If you build it, will they come?

In the past decade, digital resources for undergraduate humanities
and social science faculty have swelled from a small trickle to a
mighty torrent. Today’s instructor looking to enrich the classroom
experience has an overabundance of online libraries, image archives,
media Web sites, video collections, and even personal research to
choose from. But as a two-year study being conducted at UC Berkeley’s
Center for Studies in Higher Education (CSHE) reveals, just because
such learning assets are out there doesn’t mean everybody is taking
advantage of them.

“You
can have all this great stuff up there on the Web, but in many cases
it’s not easy for a good faculty member to integrate the available
materials into his or her style of teaching,” says Diane Harley, the
study’s principal investigator and a senior researcher at CSHE.

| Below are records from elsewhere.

(** * crocoddyl: the box-constrained QP kernel (core/solvers/box-qp.hxx)

    A shallow embedding of [BoxQP::BoxQP] and [BoxQP::solve].

    Scalars.  The source computes with [double].  The kernel is embedded
    twice, definition by definition the same.

    The first embedding computes with exact rationals [Q], and every
    comparison of the source ([==], [<], [<=], [>], [!=]) is the comparison
    of the values.  It carries the statements of linear algebra (the Newton
    direction, the descent of the objective, the partition), read of the
    numbers the doubles stand for: rounding, infinities and NaN are outside
    it.  Every concrete input used with it is a small dyadic rational.

    The second embedding, [Float64], computes with binary64 values (the
    primitive floats, IEEE 754 double precision) and their operations and
    comparisons.  It carries the statements in which the special values of
    the arguments matter: what [std::min] and [std::max] do with a NaN, and
    which iterates the line search can accept.

    Solver object.  The members of [BoxQP] that carry a value from one
    statement to a later one are fields of a record that [solve] threads
    through; the reduced quantities ([qf_], [xf_], [xc_], [dxf_], [Hff_],
    [Hfc_], [Hff_inv_llt_], [nf_], [nc_]) are resized and overwritten in
    every iteration before they are read, and appear as local bindings. *)

From Stdlib Require Import String DecimalString.
From Stdlib Require Import List Arith Bool Lia.
From Stdlib Require Import QArith Qabs Lqa.
From Stdlib Require Import Floats.
Import ListNotations.

Local Open Scope Q_scope.

(** ** Scalars *)

(** [a < b] on values. *)
Definition Qltb (a b : Q) : bool := negb (Qle_bool b a).

(** [std::max(a, b)] is [(a < b) ? b : a]. *)
Definition std_max (a b : Q) : Q := if Qltb a b then b else a.

(** [std::min(a, b)] is [(b < a) ? b : a]. *)
Definition std_min (a b : Q) : Q := if Qltb b a then b else a.

(** ** The dense linear algebra the kernel calls (Eigen) *)

Module Eigen.

(** [Eigen::VectorXd]: the coefficients in order. *)
Definition VectorXd := list Q.

(** [v(i)].  Eigen does not check the index; the kernel only reads inside
    the vector, and the model reads 0 outside. *)
Definition at_ (v : VectorXd) (i : nat) : Q := nth i v 0.

(** [v(i) = a] in place; outside the vector, where Eigen's behaviour is
    undefined, the model leaves [v] as it is. *)
Fixpoint set_at (v : VectorXd) (i : nat) (a : Q) : VectorXd :=
  match v, i with
  | [], _ => []
  | _ :: v', O => a :: v'
  | b :: v', S i' => b :: set_at v' i' a
  end.

(** [v.setZero()]: same size, every coefficient 0. *)
Definition setZero (v : VectorXd) : VectorXd := map (fun _ => 0) v.

(** [Eigen::MatrixXd]: the two dimensions and the rows of coefficients. *)
Record MatrixXd := mkMatrixXd {
  rows : nat;
  cols : nat;
  coeffs : list (list Q)
}.

(** [M(i, j)]. *)
Definition coeff (M : MatrixXd) (i j : nat) : Q := nth j (nth i (coeffs M) []) 0.

(** The default-constructed matrix, 0 by 0. *)
Definition empty_matrix : MatrixXd := mkMatrixXd 0 0 [].

(** [a.dot(b)]. *)
Fixpoint dot (a b : VectorXd) : Q :=
  match a, b with
  | x :: a', y :: b' => x * y + dot a' b'
  | _, _ => 0
  end.

(** [M * v], one dot product per row. *)
Definition mat_vec (M : list (list Q)) (v : VectorXd) : VectorXd :=
  map (fun r => dot r v) M.

(** Coefficient-wise [a + b], [a - b], [-a] and [c * a]. *)
Fixpoint vadd (a b : VectorXd) : VectorXd :=
  match a, b with
  | x :: a', y :: b' => (x + y) :: vadd a' b'
  | _, _ => []
  end.

Fixpoint vsub (a b : VectorXd) : VectorXd :=
  match a, b with
  | x :: a', y :: b' => (x - y) :: vsub a' b'
  | _, _ => []
  end.

Definition vopp (a : VectorXd) : VectorXd := map Qopp a.

Definition vscale (c : Q) (a : VectorXd) : VectorXd := map (Qmult c) a.

(** [v.lpNorm<Eigen::Infinity>()]: the largest absolute value of a
    coefficient, 0 for the empty vector. *)
Fixpoint lpNorm_Infinity (v : VectorXd) : Q :=
  match v with
  | [] => 0
  | x :: v' => std_max (Qabs x) (lpNorm_Infinity v')
  end.

(** [M.diagonal().array() += reg]: row [i] has [reg] added at column [i];
    [k] is the index of the first row of [A]. *)
Fixpoint add_diagonal_from (k : nat) (reg : Q) (A : list (list Q)) : list (list Q) :=
  match A with
  | [] => []
  | r :: A' => set_at r k (at_ r k + reg) :: add_diagonal_from (S k) reg A'
  end.

Definition add_diagonal (reg : Q) (M : MatrixXd) : MatrixXd :=
  mkMatrixXd (rows M) (cols M) (add_diagonal_from 0 reg (coeffs M)).

(** [setIdentity(n, n)]. *)
Definition Identity (n : nat) : list (list Q) :=
  map (fun i => map (fun j => if Nat.eqb i j then 1 else 0) (seq 0 n)) (seq 0 n).

(** Column [j] of a matrix given by its rows, and the transpose of a
    matrix with [n] columns. *)
Definition column (A : list (list Q)) (j : nat) : VectorXd := map (fun r => at_ r j) A.

Definition transpose (n : nat) (A : list (list Q)) : list (list Q) :=
  map (column A) (seq 0 n).

(** *** [Eigen::LLT<MatrixXd>] (lower triangle)

    The Cholesky factorization [A = L L^T] reads the lower triangle of [A]
    and goes through the pivots [A(k,k) - |L(k,0..k-1)|^2]; it stops with
    [NumericalIssue] at the first pivot that is not positive.  In exact
    arithmetic these pivots are the pivots of the elimination below, which
    keeps [L D L^T] (no square root is taken) and removes the first row and
    column at each step; [solveInPlace] is the forward and backward
    substitution with the factor. *)

Inductive ComputationInfo := Success | NumericalIssue.

(** The factor: the pivot of each step and the column below it. *)
Inductive factor :=
| FNil
| FCons (pivot : Q) (below : VectorXd) (rest : factor).

(** The block left after one step: [C(i,j) - b(i) * b(j) / a], row by row. *)
Definition schur_row (a bi : Q) (b c : VectorXd) : VectorXd :=
  map (fun bj_c => snd bj_c - bi * fst bj_c / a) (combine b c).

Definition schur (a : Q) (b : VectorXd) (C : list (list Q)) : list (list Q) :=
  map (fun bi_r => schur_row a (fst bi_r) b (snd bi_r)) (combine b C).

Fixpoint factorize (n : nat) (A : list (list Q)) : option factor :=
  match n with
  | O => Some FNil
  | S n' =>
      let a := at_ (nth 0%nat A []) 0 in
      if Qle_bool a 0 then None
      else
        let b := map (fun r => hd 0 r) (tl A) in
        let C := map (@tl Q) (tl A) in
        match factorize n' (schur a b C) with
        | Some F => Some (FCons a b F)
        | None => None
        end
  end.

Record LLT := mkLLT {
  info : ComputationInfo;
  matrixLLT : factor
}.

(** [LLT(n)] followed by [compute(M)]. *)
Definition compute (M : MatrixXd) : LLT :=
  match factorize (rows M) (coeffs M) with
  | Some F => mkLLT Success F
  | None => mkLLT NumericalIssue FNil
  end.

(** [solveInPlace] on one right-hand side. *)
Fixpoint solve_factor (F : factor) (y : VectorXd) : VectorXd :=
  match F with
  | FNil => []
  | FCons a b F' =>
      let y0 := hd 0 y in
      let x1 := solve_factor F' (vsub (tl y) (vscale (y0 / a) b)) in
      ((y0 - dot b x1) / a) :: x1
  end.

Definition solveInPlace (llt : LLT) (y : VectorXd) : VectorXd :=
  solve_factor (matrixLLT llt) y.

(** [solveInPlace] on a matrix with [n] columns, column by column. *)
Definition solveInPlace_matrix (llt : LLT) (n : nat) (B : list (list Q)) : list (list Q) :=
  transpose n (map (fun j => solveInPlace llt (column B j)) (seq 0 n)).

End Eigen.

In the past, one might have assumed that this is because
humanities and social science professors are a bunch of technophobes.
However, preliminary data from CSHE’s Digital Resource Study paint a
different picture. Among the top-cited obstacles to using digital
resources was inadequate classroom equipment. As one survey respondent
put it: “I hate the tension that equipment introduces into the
classroom, the fear of breakdown, the suspense, the frequent waste of
time.” And that’s just the tip of the iceberg.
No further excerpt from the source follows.